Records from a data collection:

________________________________________

(* ===== verification/ControlWal.v ===== *)
(** * The control log of a session (core/versioning/control_wal.go)

    One file to which decisions are appended, each followed by [fsync].  The
    file is part of the state: its bytes and how many of them are durable.
    What the system calls of an operation do is an argument.  Every operation
    ends with the file position at the end of the file (seeking in a regular
    file does not fail), so a write is an append.  A truncation is taken to be
    durable. *)

From S2P Require Import Prelude GoStd WalEntry ControlEntryProof.
Import ControlEntry.

Module ControlWal.

Inductive control_wal_error := ErrControlWALClosed | ErrIO.

(** [durable]: how many bytes survive a power failure for certain. *)
Record logfile := mkFile { content : bytes; durable : nat }.

(** [closed] also when the log could not be opened. *)
Record ControlWAL := mkControlWAL { log : logfile; nextSeq : Z; closed : bool }.

(** The write of an append can stop after [n] bytes. *)
Inductive append_outcome := AppendFine | WriteFails (n : nat) | SyncFails.
Inductive open_outcome := OpenFine | MkdirFails | OpenFails | ReadFails | TruncateFails.

(* ------------------------------------------------------------------ *)
(** ** Reading *)

(** The offset, the highest number, the end of the last entry and whether
    there was one; an entry takes at least a byte, so the bytes are fuel
    enough.  [None]: a panic. *)
Fixpoint scan_loop (fuel : nat) (data : bytes) (off maxSeq lastOK : Z) (haveOK : bool) : option (Z * Z * Z * bool) :=
  match fuel with
  | O => None
  | S fuel =>
    if off <? len data then
      match DecodeControlEntry (drop (Z.to_nat off) data) with
      | Some (Ok (entry, consumed)) =>
        let maxSeq := if maxSeq <? CSeq entry then CSeq entry else maxSeq in
        let off := off + consumed in
        scan_loop fuel data off maxSeq off true
      | Some (Err _) => Some (off, maxSeq, lastOK, haveOK)
      | None => None
      end
    else Some (off, maxSeq, lastOK, haveOK)
  end.

(** [file.Truncate] *)
Definition truncate (n : nat) (f : logfile) : logfile := mkFile (take n (content f)) (min n (durable f)).

(** The next number and the file without what follows the last entry. *)
Definition scanNextSeq (f : logfile) (o : open_outcome) : option (result control_wal_error (Z * logfile)) :=
  match o with
  | ReadFails => Some (Err ErrIO)
  | _ =>
    let data := content f in
    match scan_loop (S (length data)) data 0 0 0 false with
    | None => None
    | Some (off, maxSeq, lastOK, haveOK) =>
      let next := if haveOK then u64 (maxSeq + 1) else 1 in
      if off <? len data then
        match o with
        | TruncateFails => Some (Err ErrIO)
        | _ => Some (Ok (next, truncate (Z.to_nat lastOK) f))
        end
      else Some (Ok (next, f))
    end
  end.

(** On the file that is there, or on a new one, which is empty. *)
Definition OpenControlWAL (f : logfile) (o : open_outcome) : option (result control_wal_error ControlWAL) :=
  match o with
  | MkdirFails | OpenFails => Some (Err ErrIO)
  | _ =>
    match scanNextSeq f o with
    | None => None
    | Some (Err e) => Some (Err e)
    | Some (Ok (seq, f)) => Some (Ok (mkControlWAL f seq false))
    end
  end.

(** [fn] on the entries from [off] on. *)
Fixpoint replay_loop {S E} (fn : ControlEntry -> S -> result E S) (fuel : nat) (data : bytes) (off : Z) (s : S)
  : option (result E S) :=
  match fuel with
  | O => None
  | Datatypes.S fuel =>
    if off <? len data then
      match DecodeControlEntry (drop (Z.to_nat off) data) with
      | Some (Ok (entry, consumed)) =>
        match fn entry s with
        | Err e => Some (Err e)
        | Ok s => replay_loop fn fuel data (off + consumed) s
        end
      | Some (Err _) => Some (Ok s)
      | None => None
      end
    else Some (Ok s)
  end.

(** [readable]: the file can be read. *)
Definition Replay {S E} (w : ControlWAL) (readable : bool) (fn : ControlEntry -> S -> result E S) (s : S)
  : option (result (control_wal_error + E) S) :=
  if closed w then Some (Err (inl ErrControlWALClosed))
  else if readable then
    match replay_loop fn (Datatypes.S (length (content (log w)))) (content (log w)) 0 s with
    | None => None
    | Some (Ok s) => Some (Ok s)
    | Some (Err e) => Some (Err (inr e))
    end
  else Some (Err (inl ErrIO)).

(* ------------------------------------------------------------------ *)
(** ** Writing *)

(** [now]: the time of the call. *)
Definition Append (w : ControlWAL) (o : append_outcome) (now : Z) (kind : ControlEntryKind) (payload : ControlEntryPayload)
  : result control_wal_error Z * ControlWAL :=
  if closed w then (Err ErrControlWALClosed, w)
  else
    let seq := nextSeq w in
    let entry := mkControlEntry seq kind now payload in
    let buf := EncodeControlEntry entry in
    let f := log w in
    match o with
    | WriteFails n => (Err ErrIO, mkControlWAL (mkFile (content f ++ take n buf) (durable f)) seq false)
    | SyncFails => (Err ErrIO, mkControlWAL (mkFile (content f ++ buf) (durable f)) seq false)
    | AppendFine =>
      let f := mkFile (content f ++ buf) (length (content f ++ buf)) in
      (Ok seq, mkControlWAL f (u64 (seq + 1)) false)
    end.

Definition NextSeq (w : ControlWAL) : Z := nextSeq w.

(** Closing the file can report an error, the log is closed then too. *)
Definition Close (w : ControlWAL) (fails : bool) : option control_wal_error * ControlWAL :=
  if closed w then (None, w)
  else ((if fails then Some ErrIO else None), mkControlWAL (log w) (nextSeq w) true).

(* ------------------------------------------------------------------ *)
(** ** Runs *)

(** The power fails and some bytes past the durable ones survive: [k] of the
    file, or all the durable ones. *)
Definition power_failure (k : nat) (f : logfile) : logfile :=
  let n := min (max (durable f) k) (length (content f)) in mkFile (take n (content f)) n.

(** What happens to the log.  [OReopen k o]: the process ends without closing
    it, with the power when [k] is given, and another one opens it. *)
Inductive op :=
| OAppend (o : append_outcome) (now : Z) (kind : ControlEntryKind) (payload : ControlEntryPayload)
| OClose (fails : bool)
| OReopen (k : option nat) (o : open_outcome).

(** The log and the entries that were acknowledged. *)
Definition perform (s : ControlWAL * list ControlEntry) (a : op) : ControlWAL * list ControlEntry :=
  let w := s.1 in
  match a with
  | OAppend o now kind payload =>
    match Append w o now kind payload with
    | (Ok seq, w) => (w, s.2 ++ [mkControlEntry seq kind now payload])
    | (Err _, w) => (w, s.2)
    end
  | OClose fails => ((Close w fails).2, s.2)
  | OReopen k o =>
    let f := match k with Some k => power_failure k (log w) | None => log w end in
    match OpenControlWAL f o with
    | Some (Ok w) => (w, s.2)
    | _ => (mkControlWAL f (nextSeq w) true, s.2)
    end
  end.

Definition performs (s : ControlWAL * list ControlEntry) (l : list op) : ControlWAL * list ControlEntry := foldl perform s l.

(** A log that is opened for the first time. *)
Definition fresh : ControlWAL := mkControlWAL (mkFile [] 0) 1 false.

(** The entries a replay of the file gives. *)
Definition entries (w : ControlWAL) : option (list ControlEntry) :=
  match Replay (mkControlWAL (log w) (nextSeq w) false) true (E := Empty_set) (fun e l => Ok (l ++ [e])) [] with
  | Some (Ok l) => Some l
  | _ => None
  end.
End ControlWal.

________________________________________

Required action: Your task is to repeat the records exactly. Begin at their first line and stop after the line containing "Inductive open_outcome := OpenFine".

Worked solution:
(* ===== verification/ControlWal.v ===== *)
(** * The control log of a session (core/versioning/control_wal.go)

    One file to which decisions are appended, each followed by [fsync].  The
    file is part of the state: its bytes and how many of them are durable.
    What the system calls of an operation do is an argument.  Every operation
    ends with the file position at the end of the file (seeking in a regular
    file does not fail), so a write is an append.  A truncation is taken to be
    durable. *)

From S2P Require Import Prelude GoStd WalEntry ControlEntryProof.
Import ControlEntry.

Module ControlWal.

Inductive control_wal_error := ErrControlWALClosed | ErrIO.

(** [durable]: how many bytes survive a power failure for certain. *)
Record logfile := mkFile { content : bytes; durable : nat }.

(** [closed] also when the log could not be opened. *)
Record ControlWAL := mkControlWAL { log : logfile; nextSeq : Z; closed : bool }.

(** The write of an append can stop after [n] bytes. *)
Inductive append_outcome := AppendFine | WriteFails (n : nat) | SyncFails.
Inductive open_outcome := OpenFine | MkdirFails | OpenFails | ReadFails | TruncateFails.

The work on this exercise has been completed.